### INFORMATION SUPPLIED ###

(** The second list holds the routers of the first, counters apart *)
Definition same_wiring (rs rs' : dict address Router) : Prop :=
  Forall2 (fun ar ar' : address * Router =>
             fst ar' = fst ar /\ exists c, snd ar' = set_converged c (snd ar)) rs rs'.

(** ** The convergence argument *)

(** A well-formed vector over the address universe [U], costs within [0, C] *)
Definition sound (U : list address) (C : Z) (d : DV) : Prop :=
  NoDup (dict_keys d) /\ nonneg d /\ capped C d
  /\ forall k, dict_mem k d = true -> In k U.

Definition heap_ok (U : list address) (C : Z) (h : dict loc DV) : Prop :=
  forall l, sound U C (deref h l).

(** The weight of address [u] in vector [d]: a missing entry weighs more
    than any entry of cost at most [C] *)
Definition weight (C : Z) (d : DV) (u : address) : nat :=
  match dict_get u d with
  | None => Z.to_nat C + 2
  | Some e => Z.to_nat (cost_of e) + 1
  end.

Definition potential (U : list address) (C : Z) (d : DV) : nat :=
  list_sum (map (weight C d) U).

(** The measure of a router: it goes down when the counter is decremented,
    and does not go up when the counter is set back to 2 by a change of the
    vector, because the potential then goes down by at least 1 *)
Definition router_measure (U : list address) (C : Z) (h : dict loc DV) (r : Router)
  : nat :=
  3 * potential U C (dv_of r h) + Z.to_nat (converged r).

Definition net_measure (U : list address) (C : Z) (rs : dict address Router)
  (h : dict loc DV) : nat :=
  list_sum (map (fun ar => router_measure U C h (snd ar)) rs).

(** The measure of a whole network *)
Definition measure (U : list address) (C : Z) (net : Network) : nat :=
  net_measure U C (routers net) (heap (store net)).
(** * typyPRISM: the MatrixArray container and the NoIntra correlation

    A shallow embedding of [typyPRISM/MatrixArray.py] and
    [typyPRISM/omega/NoIntra.py].

    A MatrixArray instance is a Python object with four slots; its [data]
    slot refers to a numpy buffer that can be shared between instances and
    is mutated in place.  Both kinds of objects therefore live in an
    explicit heap, and every method is a state-passing computation that
    ends in a returned value or in a raised exception.

    Buffer entries are floats in the source.  They are taken here in an
    arbitrary field [F]: the statements below are about which cells are read
    and written, never about rounding. *)

From Stdlib Require Import String.
From Stdlib Require Ascii DecimalString DecimalNat DecimalFacts.
From HB Require Import structures.
From mathcomp Require Import ssreflect ssrfun ssrbool eqtype ssrnat seq div.
From mathcomp Require Import choice fintype finfun bigop binomial path.
From mathcomp Require Import ssralg ssrnum ssrint rat matrix.

Set Implicit Arguments.
Unset Strict Implicit.
Unset Printing Implicit Defensive.

Import GRing.Theory.
Local Open Scope ring_scope.

(** ** Exceptions and outcomes *)

Inductive exn : Type :=
  | AssertionError (msg : string)
  | IndexError
  | ValueError
  | LinAlgError.

Inductive outcome (A : Type) : Type :=
  | Return (a : A)
  | Raise (e : exn).

Arguments Return {A} a.
Arguments Raise {A} e.

Definition is_return (A : Type) (o : outcome A) : bool :=
  if o is Return _ then true else false.

(** ** The space tag *)

(** Modelled from the spec: [typyPRISM.Space] is imported by MatrixArray.py
    but its file is not part of the sources; the spec describes it as a
    two-valued enumeration [{Real, FourierLike}] compared by equality. *)
Inductive Space : Type := Real | FourierLike.

Definition Space_eqb (s t : Space) : bool :=
  match s, t with
  | Real, Real | FourierLike, FourierLike => true
  | _, _ => false
  end.

Definition Space_eqP : Equality.axiom Space_eqb.
Proof. by case; case; constructor. Defined.

HB.instance Definition _ := hasDecEq.Build Space Space_eqP.

Section TypyPRISM.

Variable F : fieldType.

(** ** numpy arrays *)

(** The buffer of a MatrixArray is documented as a 3D numpy array: a shape
    and the entry at each index triple.  Entries outside the shape carry no
    meaning. *)
Record ndarray : Type := NDArray {
  shape : nat * nat * nat;
  item : nat -> nat -> nat -> F
}.

(** [np.zeros((l, r, c))] *)
Definition zeros (s : nat * nat * nat) : ndarray :=
  NDArray s (fun _ _ _ => 0).

(** [np.copy(a)]: the same contents; the caller allocates them anew. *)
Definition copy (a : ndarray) : ndarray := a.

(** Two arrays hold the same data when their shapes agree and so do all
    entries inside the shape. *)
Definition same_array (a b : ndarray) : Prop :=
  shape a = shape b /\
  forall m i j, (m < (shape a).1.1)%N -> (i < (shape a).1.2)%N ->
                (j < (shape a).2)%N -> item a m i j = item b m i j.

(** A column [a[:, i, j]] is a 1D array, given by its entries. *)
Definition column (a : ndarray) (i j : nat) : outcome (seq F) :=
  let: (l, r, c) := shape a in
  if (i < r)%N && (j < c)%N
  then Return [seq item a m i j | m <- iota 0 l]
  else Raise IndexError.

(** Right-hand side of a column assignment: a scalar or a 1D sequence. *)
Inductive colvalue : Type :=
  | Scalar (x : F)
  | Seq (xs : seq F).

(** numpy broadcasting of a right-hand side to a 1D target of length [l] *)
Definition broadcast1 (l : nat) (v : colvalue) : option (nat -> F) :=
  match v with
  | Scalar x => Some (fun _ => x)
  | Seq xs =>
      if size xs == l then Some (nth 0 xs)
      else if size xs == 1%N then Some (fun _ => nth 0 xs 0%N)
      else None
  end.

(** What a right-hand side looks like once broadcast to length [l]. *)
Definition as_column (l : nat) (v : colvalue) : seq F :=
  match v with
  | Scalar x => nseq l x
  | Seq xs => if size xs == l then xs else nseq l (nth 0 xs 0%N)
  end.

(** [a[:, i, j] = v] *)
Definition set_column (a : ndarray) (i j : nat) (v : colvalue)
  : outcome ndarray :=
  let: (l, r, c) := shape a in
  if (i < r)%N && (j < c)%N then
    if broadcast1 l v is Some g then
      Return (NDArray (shape a)
                (fun m i' j' =>
                   if (i' == i) && (j' == j) then g m else item a m i' j'))
    else Raise ValueError
  else Raise IndexError.

(** Broadcasting of two 3D shapes, dimension by dimension. *)
Definition broadcast_dim (m n : nat) : option nat :=
  if m == n then Some m
  else if m == 1%N then Some n
  else if n == 1%N then Some m
  else None.

Definition broadcast_shape (s t : nat * nat * nat)
  : option (nat * nat * nat) :=
  let: (s0, s1, s2) := s in
  let: (t0, t1, t2) := t in
  if broadcast_dim s0 t0 is Some d0 then
    if broadcast_dim s1 t1 is Some d1 then
      if broadcast_dim s2 t2 is Some d2 then Some (d0, d1, d2)
      else None
    else None
  else None.
(** A registry for pushes: the full names of the repositories it has.  A
    commit is accepted when its repository exists. *)
Definition SyncGitCommit (_ : unit) (_ : string)
    (req : SyncGitCommitRequest string string) (registry : list string)
  : rpc SyncGitCommitResponse * list string :=
  if bool_decide (SyncGitCommitRequest_Owner req +:+ "/"
                  +:+ SyncGitCommitRequest_Repository req ∈ registry)
  then (rpcResponse
          {| SyncGitCommitResponse_SyncPoint :=
               Some {| GitCommitHash := SyncGitCommitRequest_Hash req;
                       BsrCommitName := "bsr-" +:+ SyncGitCommitRequest_Hash req |} |},
        registry)
  else (notFound, registry).

Definition CreateRepositoryByFullName (_ : unit) (_ : string)
    (req : CreateRepositoryByFullNameRequest bool) (registry : list string)
  : rpc unit * list string :=
  if bool_decide (CreateRepositoryByFullNameRequest_FullName req ∈ registry)
  then (rpcError (connectError CodeAlreadyExists "already_exists"), registry)
  else (rpcResponse tt, CreateRepositoryByFullNameRequest_FullName req :: registry).

Definition connectErrorText (_ : Code) (underlying : error) : string :=
  Error underlying.

(** A snapshot is the name of its directory; the manifest lists it. *)
Definition NewFromBucket (bucket : string) : (string * unit) + error :=
  inl (bucket, tt).

Definition ToProtoManifestAndBlobs (m : string) (_ : unit)
  : (string * list string) + error :=
  inl (m, [m]).

Definition Stderr_Write (line : string) (out : list string)
  : option error * list string :=
  (None, out ++ [line]).

Definition petapisAtC3 : bufsync.ModuleCommit string :=
  {| bufsync.Identity := petapis; bufsync.Bucket_ := "proto";
     bufsync.Commit_ := c3; bufsync.Branch := "main"; bufsync.Tags := [] |}.

Definition pushOrCreate (createWithVisibility : string)
  : reposync.remoteState -> _ :=
  reposync.pushOrCreate SyncGitCommit CreateRepositoryByFullName
    NewFromBucket ToProtoManifestAndBlobs
    VisibilityFlagToVisibility connectErrorText
    tt tt c3 "main" [] petapis "proto" createWithVisibility.

Definition syncFunc (createWithVisibility : string)
  : reposync.remoteState * list string -> _ :=
  reposync.syncFunc SyncGitCommit CreateRepositoryByFullName
    NewFromBucket ToProtoManifestAndBlobs
    VisibilityFlagToVisibility connectErrorText Stderr_Write
    tt tt createWithVisibility petapisAtC3.

End scenario.

(** * Properties *)

(** ** Registering modules (bufsync.go) *)

Section SyncerWithModule_facts.
Import bufsync.
Context {M : Type -> Type}.
Implicit Types (s : syncer M) (module : Module_).

Lemma registered_existsb module (modules : list Module_) :
  existsb (fun existingModule =>
             bool_decide (Module_String existingModule = Module_String module))
          modules = true
  ↔ ∃ existingModule,
      existingModule ∈ modules
      ∧ Module_String existingModule = Module_String module.
Proof.
  rewrite existsb_exists. split.
  - intros (m & Hin & Heq). exists m. split.
    + by apply list_elem_of_In.
    + by apply bool_decide_eq_true in Heq.
  - intros (m & Hin & Heq). exists m. split.
    + by apply list_elem_of_In.
    + by apply bool_decide_eq_true.
Qed.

###

• [TASK DETAILS] Output the line containing "existingModule ∈ modules" and all lines after it to the end of the records, exactly as given.

• [WRITTEN RESPONSE]
      existingModule ∈ modules
      ∧ Module_String existingModule = Module_String module.
Proof.
  rewrite existsb_exists. split.
  - intros (m & Hin & Heq). exists m. split.
    + by apply list_elem_of_In.
    + by apply bool_decide_eq_true in Heq.
  - intros (m & Hin & Heq). exists m. split.
    + by apply list_elem_of_In.
    + by apply bool_decide_eq_true.
Qed.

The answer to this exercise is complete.